** BRIEF **
Retype, exactly as they appear below, the lines between the line holding "apply bind_Raise_inv in Hr as [Hr|(count" and the line holding "constructor; [done|]. apply", both ends included.

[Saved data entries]
=-=-=-=-=

(** The fuel of the second loop is never exhausted: the reader ends, with the
    messages or with one of two exceptions. *)
Lemma read_messages_ends `{Codec} parts : ∀ fuel e,
  (length parts < fuel)%nat → read_messages fuel parts = Raise e →
  exn_kind e = MergeConflictClassificationError ∨ exn_kind e = ValidationError.
Proof.
  intros fuel. revert parts. induction fuel as [|fuel IH]; intros parts e Hlen Hr; [lia|].
  destruct parts as [|record [|next rest]]; [done|done|]. cbn [read_messages] in Hr.
  case_bool_decide; [inv_raise; by left|].
  apply bind_Raise_inv in Hr as [Hr|(count & _ & Hr)].
  { left. unfold _decode_count in Hr. apply bind_Raise_inv in Hr as [Hr|(c & _ & Hr)].
    - destruct (decode_ascii record ≫= _); [done|]. by injection Hr as <-.
    - by inv_raise. }
  apply bind_Raise_inv in Hr as [Hr|(u & Hu & Hr)]; [inv_raise; by left|].
  apply bind_Raise_inv in Hr as [Hr|(u' & Hu' & Hr)]; [inv_raise; by left|].
  apply bind_Raise_inv in Hr as [Hr|(m & _ & Hr)].
  { right. unfold MergeConflictMessage_new, valid_if in Hr. by inv_raise. }
  apply bind_Raise_inv in Hr as [Hr|(ms & _ & Hr)]; [|done].
  eapply IH; [|exact Hr]. rewrite length_drop. cbn [length] in *. lia.
Qed.

Lemma merge_records_nul tree files messages :
  any_oid tree = true → Forall (λ f, file_printable f = true) files →
  Forall (λ m, message_printable m = true) messages →
  Forall (λ p, nul ∉ chars p) (merge_records tree files messages).
Proof.
  intros Htree%oid_plain%plain_nul Hfiles Hmessages. unfold merge_records.
  assert (He : nul ∉ chars "") by apply not_elem_of_nil.
  constructor; [done|]. apply Forall_app. split; [|constructor; [done|]; apply Forall_app; split; [|by repeat constructor]].
  - apply Forall_join, Forall_fmap. eapply Forall_impl; [exact Hfiles|]. intros f Hf. cbn.
    apply file_printable_inv in Hf as (_ & Hsts & Hpath). apply Forall_fmap.
    eapply Forall_impl; [exact Hsts|]. intros st Hst. cbn.
    apply MergeConflictStage_inv in Hst as (Hm%mode_plain%plain_nul & Ho%oid_plain%plain_nul & Hn & _).
    apply stage_number_reads in Hn as [_ Hn%plain_nul]. apply record_text_nul in Hpath.
    unfold stage_record. rewrite !chars_app, !elem_of_app.
    assert (nul ∉ chars " " ∧ nul ∉ chars (String tab "")) as [? ?].
    { split; intros Hc%list_elem_of_singleton; done. }
    tauto.
  - apply Forall_join, Forall_fmap. eapply Forall_impl; [exact Hmessages|]. intros m Hm. cbn.
    apply message_printable_inv in Hm as (_ & Hlen & Ht%record_text_nul & Hg%record_text_nul & Hps & _).
    constructor; [apply plain_nul, count_reads; lia|]. apply Forall_app. split; [|by repeat constructor].
    eapply Forall_impl; [exact Hps|]. apply record_text_nul.
Qed.

(** C30.  Reading [git merge-tree -z] recovers what Git printed.  For every
    non-empty list of conflicted files with distinct paths and well-formed
    stages and every list of messages, in ASCII, the classifier returns an
    evidence with exactly these files, in order, with their stages, and
    exactly these messages; its conflict types are those of the messages and
    its raw text, however long the output, fits the limit of the model. *)
Theorem merge_output_roundtrip `{Machine, Laws : CodecLaws} self tree files messages err ihead commit ref
    marker
    (Hl : (256 <= mcc_raw_evidence_limit self <= 16000)%nat)
    (Htree : any_oid tree = true) (Hhead : any_oid ihead = true) (Hcommit : any_oid commit = true)
    (Hmarker : any_oid marker = true) (Href : text_ok 1 512 ref = true)
    (Hne : files ≠ []) (Hnd : NoDup (mcf_path <$> files))
    (Hfiles : Forall (λ f, file_printable f = true) files)
    (Hmessages : Forall (λ m, message_printable m = true) messages) :
  ∃ e, _parse_conflicted_merge_output self (merge_output tree files messages) err ihead commit ref marker
       = Ok e
  ∧ mce_files e = files ∧ mce_messages e = messages
  ∧ mce_conflicting_paths e = mcf_path <$> files ∧ mce_conflicted_tree e = tree
  ∧ (mce_integration_head e, mce_task_commit e, mce_conflict_ref e, mce_marker_commit e)
    = (ihead, commit, ref, marker)
  ∧ mce_conflict_types e = _conflict_types messages.
Proof.
  unfold _parse_conflicted_merge_output, merge_output.
  rewrite split_on_join; [|done|by apply merge_records_nul]. unfold merge_records. cbv zeta.
  rewrite check_true.
  2:{ apply andb_true_iff. split.
      - apply Nat.leb_le. cbn [length]. rewrite length_app. cbn [length]. rewrite length_app. cbn. lia.
      - apply bool_decide_eq_true. rewrite last_cons, last_app_cons, last_cons, last_snoc. done. }
  cbn [mbind result_bind tail List.tl head default from_option]. unfold _decode_oid, decode_ascii.
  rewrite plain_ascii by by apply oid_plain. cbn [of_option mbind result_bind].
  unfold _require_oid. cbn [id]. rewrite Htree. cbn [check mbind result_bind].
  rewrite read_stages_files by (done || (intros f _; apply not_elem_of_nil)).
  cbn [app mbind result_bind]. cbn [bool_decide decide_rel negb check mbind result_bind tail List.tl].
  rewrite read_messages_all by (done || (cbn [length]; rewrite length_app; lia)).
  cbn [mbind result_bind].
  rewrite (bool_decide_eq_false_2 (_ <$> files = [])) by (by destruct files). cbn [negb check mbind result_bind].
  assert (Hof : map_result file_of (group_of <$> files) = Ok files).
  { apply map_result_Ok, Forall2_fmap_l, Forall_Forall2_diag. eapply Forall_impl; [exact Hfiles|].
    intros f (Hf & _)%file_printable_inv. by apply file_of_sorted. }
  rewrite Hof. cbn [mbind result_bind].
  pose proof (raw_evidence_bound self
    (join (String nul "") (merge_records tree files messages)) err Hl) as Hraw.
  unfold merge_records in Hraw. destruct (_bounded_raw_evidence self _ err) as [raw truncated].
  destruct (conflict_types_spec messages) as [Hct1 Hct2].
  eexists. split.
  - by apply MergeConflictEvidence_intro.
  - done.
Qed.

#[local] Instance plain_codec : Codec := {|
  fsdecode := id; decode_replace := id; decode_backslashreplace := id |}.
#[local] Instance plain_codec_laws : CodecLaws.
Proof. by split. Qed.
Lemma merge_output_roundtrip_witness :
  ∃ e, _parse_conflicted_merge_output {| mcc_workspace := {| ws_root := "/repo" |};
           mcc_raw_evidence_limit := 256 |}
         (merge_output (sample_oid "e") [sample_file "src/app.py"; sample_file "b"]
            [sample_message "src/app.py"; sample_message "b"]) "warning" (sample_oid "a") (sample_oid "c")
         "refs/devflow/integration-conflicts/run-1" (sample_oid "d") = Ok e
  ∧ mce_files e = [sample_file "src/app.py"; sample_file "b"]
  ∧ mce_conflict_types e = ["CONFLICT (contents)"].
Proof.
  destruct (merge_output_roundtrip {| mcc_workspace := {| ws_root := "/repo" |};
      mcc_raw_evidence_limit := 256 |} (sample_oid "e") [sample_file "src/app.py"; sample_file "b"]
      [sample_message "src/app.py"; sample_message "b"] "warning" (sample_oid "a") (sample_oid "c")
      "refs/devflow/integration-conflicts/run-1" (sample_oid "d"))
    as (e & He & Hf & _ & _ & _ & _ & Ht).
  - cbn. lia.
  - vm_compute. reflexivity.
  - vm_compute. reflexivity.
  - vm_compute. reflexivity.
  - vm_compute. reflexivity.
  - vm_compute. reflexivity.
  - done.
  - by_compute.
  - by_compute.
  - by_compute.
  - exists e. split; [exact He|]. split; [exact Hf|]. rewrite Ht. vm_compute. reflexivity.
Defined.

=-=-=-=-=

** PROBLEM SOLUTION **
  apply bind_Raise_inv in Hr as [Hr|(count & _ & Hr)].
  { left. unfold _decode_count in Hr. apply bind_Raise_inv in Hr as [Hr|(c & _ & Hr)].
    - destruct (decode_ascii record ≫= _); [done|]. by injection Hr as <-.
    - by inv_raise. }
  apply bind_Raise_inv in Hr as [Hr|(u & Hu & Hr)]; [inv_raise; by left|].
  apply bind_Raise_inv in Hr as [Hr|(u' & Hu' & Hr)]; [inv_raise; by left|].
  apply bind_Raise_inv in Hr as [Hr|(m & _ & Hr)].
  { right. unfold MergeConflictMessage_new, valid_if in Hr. by inv_raise. }
  apply bind_Raise_inv in Hr as [Hr|(ms & _ & Hr)]; [|done].
  eapply IH; [|exact Hr]. rewrite length_drop. cbn [length] in *. lia.
Qed.

Lemma merge_records_nul tree files messages :
  any_oid tree = true → Forall (λ f, file_printable f = true) files →
  Forall (λ m, message_printable m = true) messages →
  Forall (λ p, nul ∉ chars p) (merge_records tree files messages).
Proof.
  intros Htree%oid_plain%plain_nul Hfiles Hmessages. unfold merge_records.
  assert (He : nul ∉ chars "") by apply not_elem_of_nil.
  constructor; [done|]. apply Forall_app. split; [|constructor; [done|]; apply Forall_app; split; [|by repeat constructor]].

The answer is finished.